In January 2015, Reinhart performed a comedy routine in Los Angeles at IO West Comedy Club for Mo Collins's improv show "Mo and Tell". She recalled a horrifying airplane experience as she attempted to leave Los Angeles and fly back to Chicago to visit her family for Christmas the December prior. She also served as the opening musical act for Bill Burr's comedy show at Largo in Los Angeles during the same year. Reinhart collaborated with Casey Abrams again in 2015 for his music video, "Great Bright Morning", as well as for the songs "Cougartown" and "Never Knew What Love Can Do", which were featured on Abram's EP, Tales from the Gingerbread House, that was released on January 29, 2016.
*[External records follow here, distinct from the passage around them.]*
(* ===== verification/Gateway.v ===== *)
(** * The gateway server: [src/internal/gateway/server.go]

    Construction, readiness, the control-plane handlers through which workers
    register and report, worker selection, and shutdown.  [Serving] adds the
    listeners and the routes; the handlers are called with the clock readings they make. *)

From S2P Require Import Prelude GoFloat GoString Model Examples Interfaces Wire Protocol Parse Sse Stream.
From S2P Require Config Registry Admission Routing Metrics WorkerClient.

#[local] Open Scope Z_scope.

Record Server := {
  s_config : Config.RouterConfig;
  s_registry : Registry.Registry;
  s_admission : Admission.Controller;
  s_router : Routing.Router;
  s_clients : WorkerClient.Pool;
  s_metrics : Metrics.Registry;
  root_canceled : bool;
  ready : bool;
  closed_once : bool;
}.

Definition with_registry (s : Server) (r : Registry.Registry) : Server :=
  {| s_config := s_config s; s_registry := r; s_admission := s_admission s; s_router := s_router s;
     s_clients := s_clients s; s_metrics := s_metrics s; root_canceled := root_canceled s;
     ready := ready s; closed_once := closed_once s |}.

Definition with_admission (s : Server) (a : Admission.Controller) : Server :=
  {| s_config := s_config s; s_registry := s_registry s; s_admission := a; s_router := s_router s;
     s_clients := s_clients s; s_metrics := s_metrics s; root_canceled := root_canceled s;
     ready := ready s; closed_once := closed_once s |}.

Definition with_router (s : Server) (r : Routing.Router) : Server :=
  {| s_config := s_config s; s_registry := s_registry s; s_admission := s_admission s; s_router := r;
     s_clients := s_clients s; s_metrics := s_metrics s; root_canceled := root_canceled s;
     ready := ready s; closed_once := closed_once s |}.

Definition with_clients (s : Server) (p : WorkerClient.Pool) : Server :=
  {| s_config := s_config s; s_registry := s_registry s; s_admission := s_admission s;
     s_router := s_router s; s_clients := p; s_metrics := s_metrics s;
     root_canceled := root_canceled s; ready := ready s; closed_once := closed_once s |}.

Definition count (s : Server) (ops : list Metrics.op) : Server :=
  {| s_config := s_config s; s_registry := s_registry s; s_admission := s_admission s;
     s_router := s_router s; s_clients := s_clients s;
     s_metrics := Metrics.run_ops (s_metrics s) ops;
     root_canceled := root_canceled s; ready := ready s; closed_once := closed_once s |}.

Definition set_ready (s : Server) (b : bool) : Server :=
  {| s_config := s_config s; s_registry := s_registry s; s_admission := s_admission s;
     s_router := s_router s; s_clients := s_clients s; s_metrics := s_metrics s;
     root_canceled := root_canceled s; ready := b; closed_once := closed_once s |}.

Definition New (cfg : Config.RouterConfig) : result string Server :=
  _ ← Config.ValidateRouter cfg;
  reg ← Registry.New (Config.HeartbeatStaleAfter cfg);
  adm ← Admission.New (Config.rc_Admission cfg);
  router ← Routing.New (Config.Policy (Config.rc_Routing cfg))
             (Config.RoundRobinSeed (Config.rc_Routing cfg));
  Ok {| s_config := cfg; s_registry := reg; s_admission := adm; s_router := router;
        s_clients := WorkerClient.NewPool; s_metrics := Metrics.New;
        root_canceled := false; ready := false; closed_once := false |}.

(** ** Health *)
Definition handleLive : list http_event := [WriteJSON StatusOK [("status", "live")]].

Definition handleReady (s : Server) (now : Time) : Server * list http_event :=
  let ok := (0 <? Registry.HealthyCount (s_registry s) now)%nat && negb (root_canceled s) in
  (set_ready s ok,
   if ok then [WriteJSON StatusOK [("status", "ready")]]
   else [WriteJSON StatusServiceUnavailable [("status", "not_ready")]]).

Definition HealthyWorkers (s : Server) (now : Time) : nat := Registry.HealthyCount (s_registry s) now.

(** ** Worker selection *)
Section Selection.
Context {R : Type} `{SnapshotSource R}.

Definition select_from (source : R) (now : Time) (router : Routing.Router) (request : Request)
    (excluded : gset string) :
  Routing.Router * (RoutingDecision * result Routing.RoutingError Worker) :=
  let workers := source_snapshot source now in
  let '(router, (decision, err)) := Routing.Select router request workers excluded in
  (router, (decision,
    match err with
    | Some e => Err e
    | None =>
        match list_find (fun w => w_ID w = SelectedWorker decision) workers with
        | Some (_, worker) => Ok worker
        | None => Err Routing.ErrNoEligibleWorkers
        end
    end)).
End Selection.

Definition selectWorker (s : Server) (now : Time) (request : Request) (excluded : gset string) :
  Server * (RoutingDecision * result Routing.RoutingError Worker) :=
  let '(router, outcome) := select_from (s_registry s) now (s_router s) request excluded in
  (with_router s router, outcome).

(** ** The control plane *)
Definition codes_InvalidArgument : Z := 3.
Definition codes_FailedPrecondition : Z := 9.

(** The clock readings of one call: of the operation, of the two healthy counts,
    and of the response. *)
Record readings := { at_operation : Time; at_ready : Time; at_gauge : Time; at_response : Time }.

Section ControlPlane.
Context {T : TimestampPb} (registry_error_text : Registry.RegistryError -> string).

Definition modelWorker (request : option pb_RegisterWorkerRequest) (state : WorkerState) : Worker :=
  {| w_ID := RegisterWorkerRequest_GetWorkerId request;
     DataAddress := RegisterWorkerRequest_GetDataAddress request;
     w_Model := RegisterWorkerRequest_GetModel request;
     w_ProtocolVersion := RegisterWorkerRequest_GetProtocolVersion request;
     State := state; LastHeartbeat := 0; Stale := false |}.

Definition grpc_error {A} (code : Z) (e : GoError) : result (Z * GoError) A := Err (code, e).

Definition invalid_argument {A} (r : result ProtocolError A) : result (Z * GoError) A :=
  match r with Ok a => Ok a | Err e => Err (codes_InvalidArgument, EProtocol e) end.

Definition unsupported_version : GoError := EOther "unsupported protocol version".

(** The gauge and the readiness flag after a change of the registry. *)
Definition publish_health (s : Server) (t : readings) (counter : list Metrics.op) : Server :=
  let s := set_ready s (0 <? Registry.HealthyCount (s_registry s) (at_ready t))%nat in
  count s (counter ++
    [Metrics.OSet "aetherserve_healthy_workers"
       (float_of_Z (Z.of_nat (Registry.HealthyCount (s_registry s) (at_gauge t))))]).

Definition register_response (accepted : bool) (message : string) (at_ : Time) : pb_RegisterWorkerResponse :=
  {| rr_Accepted := accepted; rr_Message := message; rr_RouterTimestamp := Some (NewTimestamp at_) |}.

Definition RegisterWorker (s : Server) (t : readings) (request : option pb_RegisterWorkerRequest) :
  Server * result (Z * GoError) pb_RegisterWorkerResponse :=
  if negb (RegisterWorkerRequest_GetProtocolVersion request =? ProtocolVersion)%string
  then (s, grpc_error codes_FailedPrecondition unsupported_version)
  else
    match (_ ← invalid_argument (TimestampFromProto (RegisterWorkerRequest_GetRegisteredAt request)
                "registration timestamp");
           invalid_argument (StateFromProto (RegisterWorkerRequest_GetInitialState request))) with
    | Err e => (s, Err e)
    | Ok state =>
        match Registry.Register (s_registry s) (at_operation t) (modelWorker request state) with
        | (_, Err e) =>
            (count s [Metrics.OInc "aetherserve_worker_registration_failures_total"],
             Ok (register_response false (registry_error_text e) (at_response t)))
        | (registry, Ok _) =>
            (publish_health (with_registry s registry) t
               [Metrics.OInc "aetherserve_worker_registrations_total"],
             Ok (register_response true "" (at_response t)))
        end
    end.

Definition heartbeat_response (accepted : bool) (message : string) (at_ : Time) : pb_HeartbeatResponse :=
  {| hr_Accepted := accepted; hr_Message := message; hr_RouterTimestamp := Some (NewTimestamp at_) |}.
Throughout 2015, Reinhart collaborated with Postmodern Jukebox, which produces vintage-styled covers of recent pop songs. Her initial video with the band was a cover video of Tove Lo's "Habits". Two months later, a cover of Meghan Trainor's "All About That Bass" was released, in which Reinhart sang alongside fellow vocalists Morgan James and Ariana Savalas. In April, Reinhart and Postmodern Jukebox released a cover of Radiohead's "Creep", which obtained critical acclaim and stayed at the number one position on the Billboard Digital Jazz Songs chart for several weeks. It spent 58 consecutive weeks on Billboard's Jazz digital charts. The cover was also included in Peoples list of "The 9 Best Viral Cover Videos of 2015". As of November 2021, this cover has over 100,000,000 views and is the most-watched video on the channel. In May 2015, Postmodern Jukebox released Reinhart's fourth cover with the band, "Lovefool", which received critical acclaim. In July, Reinhart was featured in her fifth collaboration with Scott Bradlee, a Marilyn Monroe-style cover of Britney Spears's hit song "Oops!... I Did It Again". Her sixth collaboration came in August with a New Orleans-style cover of The White Stripes's iconic song "Seven Nation Army". Reinhart's final collaboration within this PMJ sequence was a duet with Puddles Pity Party performing the Tears for Fears classic "Mad World". Reinhart toured with the group throughout North America, Europe, and Australia for several months, starting in the summer of 2015.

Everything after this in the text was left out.